I’m struggling.  But sometimes I’m not.   Maybe that’s just the way we all are in life.

I’m cleaning again.  For the past two days, I’ve been cleaning out my office area.  I found a bunch of my notebooks.  I have notebooks for everything.  I use them as journals, I use them for lists, random notes to self, recipes, research, etc.  Other than the ones I use as journals, I don’t separate them.  One page might be an essential oil recipe, the next a grocery list or list of things to do, and the next research on the toxins in candles, possible places to stay in Columbia, or an idea for a blog post.  If someone else finds them, I’m sure they will think I’m manic and crazy.  I’ve done this for years though. I save the old ones thinking that I’ll go back through to pull out the “important” stuff, but there they still sit on a shelf or in a box.  I never seem to get around to it.  I didn’t “get around to it” while cleaning either, but I did pull out some of the journal notebooks that weren’t completely full.

One of these not full notebooks was a gratitude journal that I started last year and then thought I had lost.  Yesterday morning, I started right back up with a new gratitude post though some of my “un” gratitude crept in just a little.  I decided that it was destined for a blog post……

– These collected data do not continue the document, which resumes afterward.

(* ===== verification/Spatial.v ===== *)
(** * Bounding rectangles and geometry data (spatial.h)

    [MBR], the minimal bounding rectangle that spatial indexes and predicates
    work with, and the bounds checks of [Geometry] and [Gis_point] on the binary
    form.  An [int] that is 0 or 1 is a [bool]. *)

From S2P Require Import Prelude Doubles.
From Stdlib Require Import ZArith Lia SpecFloat.
From stdpp Require Import base numbers option list.
Open Scope Z_scope.
Open Scope cint_scope.

Module Spatial.
Import Double.

Record st_point_2d := Point { x : spec_float; y : spec_float }.

Record MBR := Mbr { xmin : spec_float; ymin : spec_float; xmax : spec_float; ymax : spec_float }.

(** [DBL_MAX] and its opposite. *)
Definition DBL_MAX : spec_float := S754_finite false 9007199254740991 971.
Definition new_MBR : MBR := Mbr DBL_MAX DBL_MAX (SFopp DBL_MAX) (SFopp DBL_MAX).

(** The operators as the code writes them. *)
Definition lt (a b : spec_float) : bool := ltb_d a b.
Definition gt (a b : spec_float) : bool := ltb_d b a.
Definition le (a b : spec_float) : bool := leb_d a b.
Definition ge (a b : spec_float) : bool := leb_d b a.
Definition eq (a b : spec_float) : bool := eqb_d a b.

Definition add_xy (m : MBR) (px py : spec_float) : MBR :=
  let m := if lt px (xmin m) then Mbr px (ymin m) (xmax m) (ymax m) else m in
  let m := if gt px (xmax m) then Mbr (xmin m) (ymin m) px (ymax m) else m in
  let m := if lt py (ymin m) then Mbr (xmin m) py (xmax m) (ymax m) else m in
  if gt py (ymax m) then Mbr (xmin m) (ymin m) (xmax m) py else m.

Definition add_mbr (m mbr : MBR) : MBR :=
  let m := if lt (xmin mbr) (xmin m) then Mbr (xmin mbr) (ymin m) (xmax m) (ymax m) else m in
  let m := if gt (xmax mbr) (xmax m) then Mbr (xmin m) (ymin m) (xmax mbr) (ymax m) else m in
  let m := if lt (ymin mbr) (ymin m) then Mbr (xmin m) (ymin mbr) (xmax m) (ymax m) else m in
  if gt (ymax mbr) (ymax m) then Mbr (xmin m) (ymin m) (xmax m) (ymax mbr) else m.

(** The constructors from two points and from two rectangles. *)
Definition MBR_of_points (min max : st_point_2d) : MBR := Mbr (x min) (y min) (x max) (y max).
Definition MBR_of_mbrs (mbr1 mbr2 : MBR) : MBR := add_mbr (Mbr (xmin mbr1) (ymin mbr1) (xmax mbr1) (ymax mbr1)) mbr2.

You know it seems both awful and illuminating to say that I’m grateful for a sunny morning, a cup of good coffee, music, birds, writing, flowers, and happy dogs.  I’m also very thankful this morning for my dad.  Today is his 81st birthday.  He continues to inspire me with his spirit every single day.  That’s a lot of thankful considering that I haven’t even been up very long!

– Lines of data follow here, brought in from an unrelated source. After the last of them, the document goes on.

(* ===== verification/RangeOpt.v ===== *)
(** * Intervals of the range optimizer (opt_range.h)

    [SEL_ARG], an interval of values of a key part, with the operations that cut
    and join intervals and those that write the bounds of a graph of intervals
    into key buffers, and the endpoints of [QUICK_RANGE].  The values a pointer
    refers to are the bytes there.  The comparison of bounds [sel_cmp], the
    virtual [key_cmp] and the constructor are outside of the headers: the
    interface [SelExt] with its laws. *)

From S2P Require Import Prelude.
From Stdlib Require Import ZArith Lia.
From stdpp Require Import base numbers option list gmap.
Open Scope Z_scope.
Open Scope cint_scope.

Module SelArg.

(** ** Flags of a bound (my_base.h) *)

Definition NO_MIN_RANGE : Z := 1.
Definition NO_MAX_RANGE : Z := 2.
Definition NEAR_MIN : Z := 4.
Definition NEAR_MAX : Z := 8.
Definition EQ_RANGE : Z := 32.
Definition GEOM_FLAG : Z := 128.

(** [flag & bits], as a condition. *)
Definition has (flag bits : Z) : bool := bool_decide (flag .& bits ≠ 0).

Inductive leaf_color := BLACK | RED.
Inductive Type_ := IMPOSSIBLE | MAYBE | MAYBE_KEY | KEY_RANGE.
#[global] Instance Type_eq_dec : EqDecision Type_.
Proof. solve_decision. Defined.

(** Links are addresses of other objects, 0 being null. *)
Record SEL_ARG {Field : Type} := Sel {
  min_flag : Z; max_flag : Z; maybe_flag : Z; part : Z; maybe_null : Z; elements : Z; use_count : Z;
  field : Field; min_value : list Z; max_value : list Z;
  left : N; right : N; next : N; prev : N; parent : N; next_key_part : N; color : leaf_color; type : Type_ }.
Arguments SEL_ARG : clear implicits.

Class SelExt := {
  Field : Type;
  (** [sel_cmp(field, a, b, a_flag, b_flag)] *)
  sel_cmp : Field → list Z → list Z → Z → Z → Z;
  (** [field->key_cmp(a, b)] *)
  key_cmp : Field → list Z → list Z → Z;
  (** [SEL_ARG(field, part, min_value, max_value, min_flag, max_flag, maybe_flag)] *)
  new_SEL_ARG : Field → Z → list Z → list Z → Z → Z → Z → SEL_ARG Field }.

Why would this thankful list be awful or particularly illuminating?  Well, those items seem a little trivial compared to what would be on my UN-grateful list.  Since the death of my child would be at the top of this list, if I let myself go down that path, I would soon convince myself of how unlucky and terrible my life is.  I mean, how can a sunny day compare to that huge loss?

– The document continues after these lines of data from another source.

Lemma opt_clear_acts m w W xs q : area m w W xs →
  ∃ m' W', wi_opt_clear m w q = Some m' ∧ only_area m m' w ∧
    area m' w W' (if decide (m_warn_id W = q) then xs else []) ∧ m_warn_id W' = q.
Proof using HLaws.
  intros Ha. pose proof Ha as [HW _]. unfold wi_opt_clear. rewrite HW. cbn [mbind option_bind].
  destruct (decide (m_warn_id W = q)) as [<-|Hne].
  - rewrite decide_False by naive_solver. exists m, W. split_and!; [done|apply only_area_refl|done..].
  - rewrite decide_True by done. destruct (clear_spec m w W xs q Ha) as (m' & W' & -> & ? & ? & ? & _). eauto 10.
Qed.

Lemma push_warning_acts m d w W xs un e st lv u msg :
  get_warning_info m d = Some w → area m w W xs → (SQLSTATE_LENGTH ≤ length st)%nat →
  ∃ m', fst <$> push_warning_ucid un m d e st lv u msg = Some m' ∧ adds_to m m' w W xs.
Proof using HLaws.
  intros Hg Ha Hl. unfold push_warning_ucid, identity_of, new_Sql_state_errno_of, set_sqlstate.
  rewrite decide_True by done. cbn [mbind option_bind]. rewrite Hg. cbn [mbind option_bind].
  match goal with |- context [wi_push_warning m w ?c msg] => destruct (push_warning_spec m w W xs c msg Ha) as (m' & r & -> & ?) end.
  cbn. eauto.
Qed.

(** An operation other than pushing and popping acts on the area on top or on
    the destination of a copy, and never on [base]. *)
Lemma exec_current m d base w top o top' :
  (∀ v, o ≠ PushInfo v) → o ≠ PopInfo → o ≠ IncrementWarning →
  stack_ok m d (w :: top ++ base) (op_infos o) → w ∉ base → spec_stack base (w :: top) o = Some top' →
  top' = w :: top ∧ ∃ m' x, exec m d o = Some m' ∧ acts_on m m' x ∧ x ∉ base.
Proof using All.
  intros Hpush Hpop Hinc (Hr & Hd & Hv) Hwb Hspec.
  pose proof (front_rep _ _ _ _ Hr) as Hg.
  destruct (Hv w) as (_ & _ & W & xs & Ha). { apply elem_of_app. right. by left. }
  assert (∀ f, ∃ m', upd_wi m w f = Some m' ∧ acts_on m m' w) as Hupd by (intros f; by eapply upd_step).
  destruct o; try (by destruct (Hpush w0)); try done; cbn in Hspec; repeat case_decide; try done;
    injection Hspec as <-; (split; [done|]); cbn [exec];
    unfold set_warning_info_id, reset_for_next_command, clear_warning_info, opt_clear_warning_info,
      inc_current_row_for_warning, reset_current_row_for_warning, set_warning_info_read_only, reserve_space,
      push_condition, mark_sql_conditions_for_removal, unmark_sql_conditions_from_removal,
      remove_marked_sql_conditions, copy_sql_conditions_from_wi, copy_sql_conditions_to_wi;
    rewrite ?Hg; cbn [mbind option_bind].
  - edestruct Hupd as (m' & ? & ?). eauto.
  - edestruct Hupd as (m' & ? & ?). eauto.
  - destruct (clear_spec m w W xs id Ha) as (m' & W' & -> & ? & ? & _). exists m', w. split_and!; [done| |done]. split; eauto.
  - destruct (opt_clear_acts m w W xs query_id Ha) as (m' & W' & -> & ? & ? & _). exists m', w. split_and!; [done| |done]. split; eauto.
  - edestruct Hupd as (m' & ? & ?). eauto.
  - edestruct Hupd as (m' & ? & ?). eauto.
  - edestruct Hupd as (m' & ? & ?). eauto.
  - destruct (reserve_spec m w W xs n Ha) as (m' & -> & ?). eauto.
  - destruct (push_condition_spec m w W xs c Ha) as (m' & r & -> & ?); [done|]. cbn.
    exists m', w. split_and!; [done|by eapply adds_to_acts_on|done].
  - destruct (push_warning_acts m d w W xs uninit errno sqlstate level ucid msg Hg Ha) as (m' & -> & ?); [done|].
    exists m', w. split_and!; [done|by eapply adds_to_acts_on|done].
  - destruct (mark_spec m w W xs Ha) as (m' & -> & ?). eauto.
  - destruct (unmark_acts m w W xs Ha) as (m' & -> & ? & ?). exists m', w. split_and!; [done| |done]. split; eauto.
  - destruct (remove_marked_spec m w W xs Ha) as (m' & -> & ?). eauto.
  - destruct (Hv src) as (_ & _ & V & ys & Hs); [by left|].
    destruct (append_spec m w W xs src V ys Ha Hs) as (m' & -> & ?); [done|].
    exists m', w. split_and!; [done|by eapply adds_to_acts_on|done].
  - destruct (Hv dst) as (_ & _ & V & ys & Hs); [by left|]. destruct_and!.
    destruct (append_spec m dst V ys w W xs Hs Ha) as (m' & -> & ?); [by intros ->|].
    exists m', dst. split_and!; [done|by eapply adds_to_acts_on|done].
Qed.

Lemma exec_ok m d base top o top' A :
  stack_ok m d (top ++ base) A → (∀ v, v ∈ op_infos o → v ∈ A) → Z.of_nat (length (top ++ base)) < 2 ^ 32 →
  spec_stack base top o = Some top' →
  ∃ m', exec m d o = Some m' ∧ stack_ok m' d (top' ++ base) A ∧ same_areas m m' base.
Proof using All.
  intros Hok HA Hl Hspec. pose proof Hok as (Hr & Hd & Hv). pose proof Hr as (Hnd & _).
  destruct (decide (o = IncrementWarning)) as [->|Hinc].
  { injection Hspec as <-. destruct (increment_acts m d Hd) as (m' & He & Hw & Hc & Hs & Hd').
    exists m'. split; [done|]. split.
    - split_and!; [by rewrite Hs|done|]. intros v Hin. destruct (Hv v Hin) as (? & ? & V & xs & ? & ?).
      split_and!; [done|by rewrite Hs|]. exists V, xs. split; [by rewrite Hw|by rewrite Hc].
    - intros v V xs _ [??]. split; [by rewrite Hw|by rewrite Hc]. }
  destruct (decide (o = PopInfo)) as [->|Hpop].
  { destruct top as [|w top]; [done|]. injection Hspec as <-.
    destruct (pop_info_ok m d w (top ++ base) A Hok Hl) as (m' & He & Hok' & Hsame).
    exists m'. split_and!; [done..|]. intros v V xs Hin. apply Hsame. set_solver. }
  destruct o; try done; cbn in Hspec.
  { case_decide; [|done]. injection Hspec as <-.
    destruct (push_info_ok m d (top ++ base) A w Hok) as (m' & He & Hok' & Hsame); [apply HA; by left|done|].
    exists m'. split_and!; [done..|]. intros v V xs Hin. apply Hsame. set_solver. }
  all: destruct top as [|x top]; [done|];
    assert (x ∉ base) by (apply NoDup_cons in Hnd as [? _]; set_solver);
    match type of HA with context [op_infos ?o] => destruct (exec_current m d base x top o top') as (-> & m' & y & He & Hact & Hy);
      [done..|by eapply stack_ok_sub|done|exact Hspec|] end;
    exists m'; split; [exact He|]; split; [by eapply acts_on_stack_ok|by eapply acts_on_same_areas].
Qed.

Lemma spec_stack_length base top o top' :
  spec_stack base top o = Some top' → (length top' ≤ S (length top))%nat.
Proof using Type.
  destruct o, top; cbn; repeat case_decide; try done; intros [= <-]; cbn; lia.
Qed.

Lemma exec_all_ok os : ∀ m d base top top' A,
  stack_ok m d (top ++ base) A → (∀ v, v ∈ mjoin (op_infos <$> os) → v ∈ A) →
  Z.of_nat (length (top ++ base) + length os) < 2 ^ 32 →
  spec_stack_all base top os = Some top' →
  ∃ m', exec_all m d os = Some m' ∧ stack_ok m' d (top' ++ base) A ∧ same_areas m m' base.
Proof using All.
  induction os as [|o os IH]; intros m d base top top' A Hok HA Hl Hspec; cbn in Hspec.
  { injection Hspec as <-. exists m. split_and!; [done|done|]. by intros ????. }
  destruct (spec_stack base top o) as [top1|] eqn:Eo; [|done]. cbn in Hspec.
  destruct (exec_ok m d base top o top1 A Hok) as (m1 & He & Hok1 & Hs1); [|cbn in Hl; lia|done|].
  { intros v Hv. apply HA. cbn. apply elem_of_app. by left. }
  destruct (IH m1 d base top1 top' A Hok1) as (m2 & He2 & Hok2 & Hs2); [| |done|].
  { intros v Hv. apply HA. cbn. apply elem_of_app. by right. }
  { apply spec_stack_length in Eo. rewrite length_app in *. cbn in Hl. lia. }
  exists m2. split; [cbn; by rewrite He|]. split; [done|]. intros v V xs Hv Ha. eauto.
Qed.

(** ** Statements *)

(** The operations of a statement on its area, with [query_id] [q]. *)
Definition statement_op (q : Z) (o : op) : Prop :=
  match o with
  | OptClear q' => q' = q
  | ResetForNextCommand | IncRow | ResetRow | SetReadOnly _ | Unmark | IncrementWarning => True
  | PushCondition c => c ≠ 0%N
  | PushWarning _ _ st _ _ _ => (SQLSTATE_LENGTH ≤ length st)%nat
  | _ => False
  end.

(** The current area of [d] is [w], of the query [q], with the conditions [xs]. *)
Definition current m d w q (xs : list N) : Prop :=
  get_warning_info m d = Some w ∧ is_Some (das m !! d) ∧ ∃ W, area m w W xs ∧ m_warn_id W = q.

Lemma current_only m m' d w q xs W' ys :
  current m d w q xs → only_area m m' w → area m' w W' (xs ++ ys) → m_warn_id W' = q → ∃ zs, current m' d w q (xs ++ zs).
Proof using Type.
  intros (Hg & Hd & _) (Hs & Hda & _) Ha Hq. exists ys. split_and!; [|by rewrite Hda|eauto].
  unfold get_warning_info. by rewrite Hs.
Qed.

Lemma current_upd m d w q xs f : current m d w q xs → (∀ W, m_warn_id (f W) = m_warn_id W) →
  ∃ m' zs, upd_wi m w f = Some m' ∧ current m' d w q (xs ++ zs).
Proof using Type.
  intros Hc Hf. pose proof Hc as (_ & _ & W & Ha & Hq).
  destruct (upd_wi_acts m w W xs f Ha) as (-> & Ha' & Ho). eexists.
  destruct (current_only m (set_wi m w (f W)) d w q xs (f W) [] Hc Ho) as [zs ?]; [by rewrite app_nil_r|by rewrite Hf|eauto].
Qed.

Lemma current_adds m m' d w q xs W : current m d w q xs → area m w W xs → m_warn_id W = q → adds_to m m' w W xs →
  ∃ zs, current m' d w q (xs ++ zs).
Proof using Type. intros Hc Ha Hq (Ho & W' & ys & Ha' & Hid). eapply current_only; eauto. congruence. Qed.

Lemma statement_step m d w q xs o :
  current m d w q xs → statement_op q o → ∃ m' zs, exec m d o = Some m' ∧ current m' d w q (xs ++ zs).
Proof using All.
  intros Hc Ho. pose proof Hc as (Hg & Hd & W & Ha & Hq).
  destruct o; try done; cbn [exec statement_op] in *;
    unfold reset_for_next_command, opt_clear_warning_info, inc_current_row_for_warning,
      reset_current_row_for_warning, set_warning_info_read_only, push_condition, unmark_sql_conditions_from_removal;
    rewrite ?Hg; cbn [mbind option_bind]; try (by apply current_upd).
  - destruct (opt_clear_acts m w W xs query_id Ha) as (m' & W' & -> & Hoa & Ha' & Hid). subst.
    rewrite decide_True in Ha' by done. exists m'.
    destruct (current_only m m' d w (m_warn_id W) xs W' [] Hc Hoa) as [zs ?]; [by rewrite app_nil_r|done|eauto].
  - destruct (push_condition_spec m w W xs c Ha Ho) as (m' & r & -> & Hadd). cbn. exists m'.
    destruct (current_adds m m' d w q xs W Hc Ha Hq Hadd) as [zs ?]. eauto.
  - destruct (push_warning_acts m d w W xs uninit errno sqlstate level ucid msg Hg Ha Ho) as (m' & -> & Hadd).
    destruct (current_adds m m' d w q xs W Hc Ha Hq Hadd) as [zs ?]. eauto.
  - destruct (unmark_acts m w W xs Ha) as (m' & -> & Hoa & Ha'). exists m'.
    destruct (current_only m m' d w q xs W [] Hc Hoa) as [zs ?]; [by rewrite app_nil_r|done|eauto].
  - destruct (increment_acts m d Hd) as (m' & -> & Hw & Hcs & Hs & Hd'). exists m', [].
    split; [done|]. rewrite app_nil_r. destruct Ha as [? ?]. split_and!; [unfold get_warning_info; by rewrite Hs|done|].
    exists W. split; [|done]. split; [by rewrite Hw|by rewrite Hcs].
Qed.

Lemma statement_steps os : ∀ m d w q xs,
  current m d w q xs → Forall (statement_op q) os → ∃ m' zs, exec_all m d os = Some m' ∧ current m' d w q (xs ++ zs).
Proof using All.
  induction os as [|o os IH]; intros m d w q xs Hc Hos; [exists m, []; by rewrite app_nil_r|].
  apply Forall_cons in Hos as [Ho Hos].
  destruct (statement_step m d w q xs o Hc Ho) as (m1 & z1 & He & Hc1).
  destruct (IH m1 d w q _ Hc1 Hos) as (m2 & z2 & He2 & Hc2).
  exists m2, (z1 ++ z2). rewrite app_assoc. split; [cbn; by rewrite He|done].
Qed.

(** What the readers of the current area return. *)
Lemma current_readers m d w q xs : current m d w q xs →
  cond_count m d = Some (u32 (Z.of_nat (length xs))) ∧ is_warning_info_empty m d = Some (bool_decide (xs = [])) ∧
  warning_info_id m d = Some q.
Proof using Type.
  intros (Hg & _ & W & [HW Hr] & Hq). pose proof Hr as (_ & Hz & _ & c & i & HL & Hc & _).
  unfold cond_count, is_warning_info_empty, warning_info_id, wi_cond_count, wi_is_empty, wi_id, PList.is_empty, PList.front.
  rewrite Hg. cbn. rewrite HW. cbn. rewrite HL. cbn in *. rewrite Hc, Hq. split_and!; [done| |done].
  f_equal. apply bool_decide_ext. destruct xs as [|x xs]; cbn; [done|]. split; [|done].
  intros ->. destruct Hz. by left.
Qed.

But why would I want to not be grateful for the good things?!?  I don’t feel unappreciative, and I don’t want to become bitter.  I’ve always worn rose-colored glasses, and they are intact with maybe just a slightly more grey tinge.

I’m also thinking of and grateful for a former student who contacted me last night.  She said, “I want to thank you for being a great teacher.  You have left an amazing impression on me for life.”  (insert tears 😭)  She was part of one of my all-time favorite classes, and she also said that the friends she made in that class (7th grade PreAP English) are still the friends she has today.  This class wasn’t about me; it was about that rare and wonderful perfect class that makes one glad to come to work everyday and thankful that you got to be a part of their lives.

This young lady is a senior this year and dealing with the weirdness of a senior year in pandemic mode.  I’ve heard some complain and focus on all the things that they are missing.  She and many others have chosen to focus on the good things that have come out of this strange time and how she has learned what is most important.  It makes me so happy to hear that she has these wonderful friends and is handling the curve ball that life threw them very well.  If this group of young people is our future, we are in great hands!

Gratitude is funny in a way.  It’s obvious to me that it’s all in what we choose to SEE.   I’ll take the rose with a grey tinge over stark darkness any day.